I remember the smug feelings I had before becoming a mom.  I thought I knew all about parenting due to training, classes, experiences I had.  The problem with that is you don’t really know about parenting until you become a parent yourself and even then, that doesn’t make you an expert on other people’s lives. 

I know that a lot of people are simply trying to help and there is good advice out there.  The problem, young moms, is that there is too much — too much advice, too many voices.  We can become so concerned about pleasing everyone out there that we miss the whole point of our own calling.  Motherhood isn’t about pleasing everyone else.  In fact, you never will please everyone else so you might as well forget about it.  The point is motherhood is about finding what God’s plan is for your life first, then your family, and then for each individual child.  Motherhood is about serving the individual needs of your children — not the needs of those who wish to condemn or critique your parenting.

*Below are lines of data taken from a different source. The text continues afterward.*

(* ===== verification/SpongeSocket.v ===== *)
(** * The TCP socket

    Models [libsponge/tcp_helpers/tcp_sponge_socket.hh] and [tcp_sponge_socket.cc]: the four
    rules that connect a [TCPConnection] with the owner's stream socket and the datagram
    adapter, the loop of the TCP thread, [connect], [listen_and_accept] and [_tcp_main].

    Everything the outside decides in one turn of the loop (what [poll] reports, what the
    descriptors deliver, the clock, the owner's abort flag) is an [Env]; a run is a list of
    them. Debugging output is left out. *)

From S2P Require Import Prelude WrappingInts Buffers ByteStreams Reassembler TCPSegments Receiver Sender Connection Addresses Adapters FileDescriptors EventLoop Devices.

Definition TCP_TICK_MS : Z := 10.

Record Env (I : Type) : Type := mkEnv {
  en_poll : list Z -> poll_outcome;
  en_datagram : I;                        (* the adapter's next read *)
  en_owner_read : Z -> Z + bytes;         (* [::read] on the owner's stream *)
  en_owner_write : bytes -> Z + Z;        (* [::writev] to the owner's stream *)
  en_shutdown : Z;                        (* [::shutdown]: 0 or [errno] *)
  en_abort : bool;                        (* [_abort] *)
  en_time : Z                             (* [timestamp_ms()] *)
}.
Arguments mkEnv {I}.
Arguments en_poll {I}.
Arguments en_datagram {I}.
Arguments en_owner_read {I}.
Arguments en_owner_write {I}.
Arguments en_shutdown {I}.
Arguments en_abort {I}.
Arguments en_time {I}.

(** [inbound_stream().pop_output(n)] *)
Definition pop_inbound (c : TCPConnection) (n : Z) : res TCPConnection :=
  out ← ByteStream_pop_output (TCPConnection_inbound_stream c) n;
  let r := cn_receiver c in
  Ok (cn_set_receiver c
        (mkTCPReceiver (sr_set_output (rv_reassembler r) out (sr_eof (rv_reassembler r)))
           (rv_capacity r) (rv_syn r) (rv_fin r) (rv_isn r) (rv_ackno r) (rv_checkpoint r))).

Section Socket.
Context {A I : Type} {FA : FdAdapter A I}.

(** The socket, the current [Env], and a log of the bytes taken from and given to the
    owner. *)
Record TCPSpongeSocket : Type := mkSocket {
  ss_owner : FDWrapper;                   (* the [LocalStreamSocket] itself *)
  ss_thread_data : FDWrapper;
  ss_datagram_adapter : A;
  ss_tcp : option TCPConnection;
  ss_inbound_shutdown : bool;
  ss_outbound_shutdown : bool;
  ss_fully_acked : bool;
  ss_env : Env I;
  ss_from_owner : bytes;
  ss_to_owner : bytes
}.

Definition ss_set_owner (v : FDWrapper) (s : TCPSpongeSocket) : TCPSpongeSocket :=
  mkSocket v (ss_thread_data s) (ss_datagram_adapter s) (ss_tcp s) (ss_inbound_shutdown s)
    (ss_outbound_shutdown s) (ss_fully_acked s) (ss_env s) (ss_from_owner s) (ss_to_owner s).
Definition ss_set_thread_data (v : FDWrapper) (s : TCPSpongeSocket) : TCPSpongeSocket :=
  mkSocket (ss_owner s) v (ss_datagram_adapter s) (ss_tcp s) (ss_inbound_shutdown s)
    (ss_outbound_shutdown s) (ss_fully_acked s) (ss_env s) (ss_from_owner s) (ss_to_owner s).
Definition ss_set_adapter (v : A) (s : TCPSpongeSocket) : TCPSpongeSocket :=
  mkSocket (ss_owner s) (ss_thread_data s) v (ss_tcp s) (ss_inbound_shutdown s)
    (ss_outbound_shutdown s) (ss_fully_acked s) (ss_env s) (ss_from_owner s) (ss_to_owner s).
Definition ss_set_tcp (v : option TCPConnection) (s : TCPSpongeSocket) : TCPSpongeSocket :=
  mkSocket (ss_owner s) (ss_thread_data s) (ss_datagram_adapter s) v (ss_inbound_shutdown s)
    (ss_outbound_shutdown s) (ss_fully_acked s) (ss_env s) (ss_from_owner s) (ss_to_owner s).
Definition ss_set_inbound_shutdown (v : bool) (s : TCPSpongeSocket) : TCPSpongeSocket :=
  mkSocket (ss_owner s) (ss_thread_data s) (ss_datagram_adapter s) (ss_tcp s) v
    (ss_outbound_shutdown s) (ss_fully_acked s) (ss_env s) (ss_from_owner s) (ss_to_owner s).
Definition ss_set_outbound_shutdown (v : bool) (s : TCPSpongeSocket) : TCPSpongeSocket :=
  mkSocket (ss_owner s) (ss_thread_data s) (ss_datagram_adapter s) (ss_tcp s) (ss_inbound_shutdown s)
    v (ss_fully_acked s) (ss_env s) (ss_from_owner s) (ss_to_owner s).
Definition ss_set_fully_acked (v : bool) (s : TCPSpongeSocket) : TCPSpongeSocket :=
  mkSocket (ss_owner s) (ss_thread_data s) (ss_datagram_adapter s) (ss_tcp s) (ss_inbound_shutdown s)
    (ss_outbound_shutdown s) v (ss_env s) (ss_from_owner s) (ss_to_owner s).
Definition ss_set_env (v : Env I) (s : TCPSpongeSocket) : TCPSpongeSocket :=
  mkSocket (ss_owner s) (ss_thread_data s) (ss_datagram_adapter s) (ss_tcp s) (ss_inbound_shutdown s)
    (ss_outbound_shutdown s) (ss_fully_acked s) v (ss_from_owner s) (ss_to_owner s).
Definition ss_log_from_owner (d : bytes) (s : TCPSpongeSocket) : TCPSpongeSocket :=
  mkSocket (ss_owner s) (ss_thread_data s) (ss_datagram_adapter s) (ss_tcp s) (ss_inbound_shutdown s)
    (ss_outbound_shutdown s) (ss_fully_acked s) (ss_env s) (ss_from_owner s ++ d) (ss_to_owner s).
Definition ss_log_to_owner (d : bytes) (s : TCPSpongeSocket) : TCPSpongeSocket :=
  mkSocket (ss_owner s) (ss_thread_data s) (ss_datagram_adapter s) (ss_tcp s) (ss_inbound_shutdown s)
    (ss_outbound_shutdown s) (ss_fully_acked s) (ss_env s) (ss_from_owner s) (ss_to_owner s ++ d).

Abbreviation sock := (method TCPSpongeSocket).

(** The constructor, after [socketpair]. *)
Definition TCPSpongeSocket_new (datagram_interface : A) (env : Env I) : TCPSpongeSocket :=
  mkSocket FDWrapper_new FDWrapper_new datagram_interface None false false false env [] [].

(** [*_tcp]; dereferencing an empty [optional] is undefined. *)
Definition the_tcp : sock TCPConnection :=
  t ← gets ss_tcp; lift (match t with Some c => Ok c | None => Throw (UB "_tcp is empty") end).

Definition on_tcp (op : TCPConnection -> res TCPConnection) : sock unit :=
  c ← the_tcp; c' ← lift (op c); modify (ss_set_tcp (Some c')).

Abbreviation on_adapter := (zoom ss_datagram_adapter ss_set_adapter).
Abbreviation on_thread_data := (zoom ss_thread_data ss_set_thread_data).

(** ** The rules of [_initialize_TCP] *)

(** Rule 1: read from the filtered packet stream and dump into TCPConnection. *)
Definition rule1_callback : sock unit :=
  env ← gets ss_env;
  seg ← on_adapter (adapter_read (en_datagram env));
  _ ← ((match seg with
        | Some seg => on_tcp (fun c => TCPConnection_segment_received c seg)
        | None => mret tt
        end) : sock unit);
  c ← the_tcp;
  modify (fun s => if fd_eof (ss_thread_data s) && (TCPConnection_bytes_in_flight c =? 0) && negb (ss_fully_acked s)
                   then ss_set_fully_acked true s else s).

Definition rule1_interest (s : TCPSpongeSocket) : bool :=
  match ss_tcp s with Some c => cn_active c | None => false end.

(** Rule 2: read from the pipe into the outbound buffer. *)
Definition end_outbound : sock unit :=
  _ ← on_tcp TCPConnection_end_input_stream;
  modify (ss_set_outbound_shutdown true).

Definition rule2_callback : sock unit :=
  env ← gets ss_env;
  c ← the_tcp;
  data ← on_thread_data (FileDescriptor_read (TCPConnection_remaining_outbound_capacity c) (en_owner_read env));
  _ ← modify (ss_log_from_owner data);
  '(amount_written, c) ← lift (TCPConnection_write c data);
  _ ← modify (ss_set_tcp (Some c));
  if negb (amount_written =? zlen data)
  then lift (Throw (runtime_error "TCPConnection::write() accepted less than advertised length"))
  else
    eof ← gets (fun s => fd_eof (ss_thread_data s));
    if eof : bool then end_outbound else mret tt.

Definition rule2_interest (s : TCPSpongeSocket) : bool :=
  match ss_tcp s with
  | Some c => cn_active c && negb (ss_outbound_shutdown s) && (0 <? TCPConnection_remaining_outbound_capacity c)
  | None => false
  end.

(** Rule 3: read from the inbound buffer into the pipe. *)
Definition rule3_callback : sock unit :=
  env ← gets ss_env;
  c ← the_tcp;
  let inbound := TCPConnection_inbound_stream c in
  let amount_to_write := Z.min 65536 (ByteStream_buffer_size inbound) in
  let buffer := ByteStream_peek_output inbound amount_to_write in
  bytes_written ← on_thread_data (FileDescriptor_write [en_owner_write env buffer] (BufferViewList_of_string buffer) false 0);
  _ ← modify (ss_log_to_owner (ztake bytes_written buffer));
  _ ← on_tcp (fun c => pop_inbound c bytes_written);
  c ← the_tcp;
  let inbound := TCPConnection_inbound_stream c in
  if ByteStream_eof inbound || ByteStream_error inbound then
    _ ← on_thread_data (Socket_shutdown SHUT_WR (en_shutdown env));
    modify (ss_set_inbound_shutdown true)
  else mret tt.

Definition rule3_interest (s : TCPSpongeSocket) : bool :=
  match ss_tcp s with
  | Some c =>
      let inbound := TCPConnection_inbound_stream c in
      negb (ByteStream_buffer_empty inbound) ||
      ((ByteStream_eof inbound || ByteStream_error inbound) && negb (ss_inbound_shutdown s))
  | None => false
  end.

(** Rule 4: read outbound segments from TCPConnection and send as datagrams. *)
Fixpoint rule4_loop (fuel : nat) : sock unit :=
  match fuel with
  | O => lift NoFuel
  | S fuel' =>
      c ← the_tcp;
      match cn_segments_out c with
      | [] => mret tt
      | seg :: rest =>
          _ ← on_adapter (adapter_write seg);
          _ ← on_tcp (fun c => Ok (cn_set_segments_out c (tail (cn_segments_out c))));
          rule4_loop fuel'
      end
  end.

(** Each pass takes one segment from the queue. *)
Definition rule4_callback : sock unit :=
  c ← the_tcp; rule4_loop (S (length (cn_segments_out c))).

Definition rule4_interest (s : TCPSpongeSocket) : bool :=
  match ss_tcp s with Some c => negb (is_empty (cn_segments_out c)) | None => false end.

(** The rules by name; they share the descriptors of the socket. *)
Inductive rule_id : Type := R1 | R2 | R3 | R4.

Definition socket_rule (t : rule_id) : Rule TCPSpongeSocket :=
  match t with
  | R1 => mkRule (fun s => adapter_fd (ss_datagram_adapter s)) Direction_In rule1_callback rule1_interest (mret tt)
  | R2 => mkRule ss_thread_data Direction_In rule2_callback rule2_interest end_outbound
  | R3 => mkRule ss_thread_data Direction_Out rule3_callback rule3_interest (mret tt)
  | R4 => mkRule (fun s => adapter_fd (ss_datagram_adapter s)) Direction_Out rule4_callback rule4_interest (mret tt)
  end.

(** ** The loop *)

(** The event loop's rules and the socket. *)
Abbreviation looped := (method (list (Rule TCPSpongeSocket) * TCPSpongeSocket)).

Definition on_socket {X} (m : sock X) : looped X := zoom snd (fun s l => (fst l, s)) m.

(** One pass of [_tcp_loop] after its test: [None] for [break], or the new [base_time]. *)
Definition tcp_loop_body (env : Env I) (base_time : Z) : looped (option Z) :=
  _ ← on_socket (modify (ss_set_env env));
  ret ← (fun l => wait_next_event (fun asked s => (en_poll (ss_env s) asked, s)) (fst l) (snd l));
  if (match ret with Exit => true | _ => false end) || en_abort env then mret None
  else
    c ← on_socket the_tcp;
    if cn_active c then
      let next_time := en_time env in
      _ ← on_socket (on_tcp (fun c => Ok (TCPConnection_tick c (next_time -64 base_time))));
      _ ← on_socket (on_adapter (adapter_tick (next_time -64 base_time)));
      mret (Some next_time)
    else mret (Some base_time).

(** [_tcp_loop]; [NoFuel] when it is still running after the given turns. *)
Fixpoint tcp_loop (condition : TCPSpongeSocket -> bool) (envs : list (Env I)) (base_time : Z) : looped unit :=
  continue ← on_socket (gets condition);
  if negb continue then mret tt
  else
    match envs with
    | [] => lift NoFuel
    | env :: envs' =>
        r ← tcp_loop_body env base_time;
        match r with
        | None => mret tt
        | Some base_time => tcp_loop condition envs' base_time
        end
    end.

(** [random] is the initial sequence number the sender draws. *)
Definition initialize_TCP (config : TCPConfig) (random : Z) : looped unit :=
  _ ← on_socket (modify (ss_set_tcp (Some (TCPConnection_new config random))));
  modify (fun l => (fold_left (fun rules t => add_rule (socket_rule t) rules) [R1; R2; R3; R4] (fst l), snd l)).

Definition set_adapter_config (c_ad : FdAdapterConfig) : sock unit :=
  modify (fun s =>
    let a := ss_datagram_adapter s in
    ss_set_adapter (adapter_set_base (mkFdAdapterBase c_ad (fb_listen (adapter_base a))) a) s).

Definition in_state (states : list State) (s : TCPSpongeSocket) : bool :=
  match ss_tcp s with
  | Some c => existsb (fun st => TCPState_eqb (TCPConnection_state c) (TCPState_of st)) states
  | None => false
  end.

(** [connect] up to the start of the TCP thread. *)
Definition TCPSpongeSocket_connect (c_tcp : TCPConfig) (c_ad : FdAdapterConfig) (random : Z)
    (envs : list (Env I)) (base_time : Z) : looped unit :=
  t ← on_socket (gets ss_tcp);
  if negb (is_none t) then lift (Throw (runtime_error "connect() with TCPConnection already initialized"))
  else
    _ ← initialize_TCP c_tcp random;
    _ ← on_socket (set_adapter_config c_ad);
    _ ← on_socket (on_tcp TCPConnection_connect);
    c ← on_socket the_tcp;
    if negb (TCPState_eqb (TCPConnection_state c) (TCPState_of SYN_SENT))
    then lift (Throw (runtime_error "After TCPConnection::connect(), state was not SYN_SENT"))
    else tcp_loop (in_state [SYN_SENT]) envs base_time.

Definition TCPSpongeSocket_listen_and_accept (c_tcp : TCPConfig) (c_ad : FdAdapterConfig) (random : Z)
    (envs : list (Env I)) (base_time : Z) : looped unit :=
  t ← on_socket (gets ss_tcp);
  if negb (is_none t) then lift (Throw (runtime_error "listen_and_accept() with TCPConnection already initialized"))
  else
    _ ← initialize_TCP c_tcp random;
    _ ← on_socket (set_adapter_config c_ad);
    _ ← on_socket (modify (fun s =>
          let a := ss_datagram_adapter s in
          ss_set_adapter (adapter_set_base (set_listening true (adapter_base a)) a) s));
    tcp_loop (in_state [LISTEN; SYN_RCVD; SYN_SENT]) envs base_time.

(** What the TCP thread does after its loop. [_tcp.reset()] runs the connection's destructor;
    what that leaves in [segments_out] is destroyed with the connection. *)
Definition tcp_finish : looped unit :=
  env ← on_socket (gets ss_env);
  _ ← on_socket (zoom ss_owner ss_set_owner (Socket_shutdown SHUT_RDWR (en_shutdown env)));
  _ ← on_socket (on_tcp (fun c => Ok (TCPConnection_destroy c)));
  on_socket (modify (ss_set_tcp None)).

(** The TCP thread. *)
Definition tcp_main (envs : list (Env I)) (base_time : Z) : looped unit :=
  t ← on_socket (gets ss_tcp);
  if is_none t then lift (Throw (runtime_error "no TCP"))
  else
    _ ← tcp_loop (fun _ => true) envs base_time;
    tcp_finish.

End Socket.
#[global] Arguments TCPSpongeSocket A I : clear implicits.

(** ** The ready-made sockets *)

(** [CS144TCPSocket::connect] and [FullStackSocket::connect]: the configurations they pass on. *)
Definition helper_tcp_config : TCPConfig := mkTCPConfig 100 DEFAULT_CAPACITY DEFAULT_CAPACITY None.

(** 169.254.144.9 and 169.254.10.9 *)
Definition CS144_local_ip : Z := 169 * 2 ^ 24 + 254 * 2 ^ 16 + 144 * 2 ^ 8 + 9.
Definition LOCAL_TAP_IP_ADDRESS : Z := 169 * 2 ^ 24 + 254 * 2 ^ 16 + 10 * 2 ^ 8 + 9.
Definition LOCAL_TAP_NEXT_HOP_ADDRESS : Z := 169 * 2 ^ 24 + 254 * 2 ^ 16 + 10 * 2 ^ 8 + 1.

Definition CS144TCPSocket_config (address : Address) (random : Z) : FdAdapterConfig :=
  mkFdAdapterConfig (inet CS144_local_ip (u16 random)) address 0 0.
Definition FullStackSocket_config (address : Address) (random : Z) : FdAdapterConfig :=
  mkFdAdapterConfig (inet LOCAL_TAP_IP_ADDRESS (u16 random)) address 0 0.

(** [random_private_ethernet_address]; [random] are the six values drawn. *)
Definition random_private_ethernet_address (random : list Z) : list Z :=
  match map u8 random with
  | b :: rest => u8 (Z.land (u8 (Z.lor b 2)) 254) :: rest
  | [] => []
  end.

Motherhood is also about courage.  It means that sometimes you do what is not popular within your social networks.  It means being willing to meet the needs of your family and children because of who God uniquely created them to be.

Sometimes, it also means parenting “blindly” because you don’t know the end results.  Sometimes, it means we don’t have all the answers and neither do all those around us.  Sometimes, it means you walk by faith and press forward even when circumstances are very discouraging.  So long as you know that you are doing and walking how God called you to walk, then by faith you press forward, even when you don’t know the outcome.  This, my friends, can be agonizing to the heart of a mother who would like to see immediate results and grieves over a child whose heart is not right.  It means surrendering ourselves, our goals, our lives, our plans, our dreams, and our children into the merciful and loving arms of our Heavenly Father.

Dear friends, accept the gift of whom God created you to be.  Discover those gifts within yourself and your kids.  Walk in your calling.  Encourage your children to walk in theirs.  Embrace His plan for your life and your children’s.  And breathe.  Allow your children to breathe.

Enjoy the dance of life with those precious ones!  The dance of life is so brief really.  So dance and dance it well.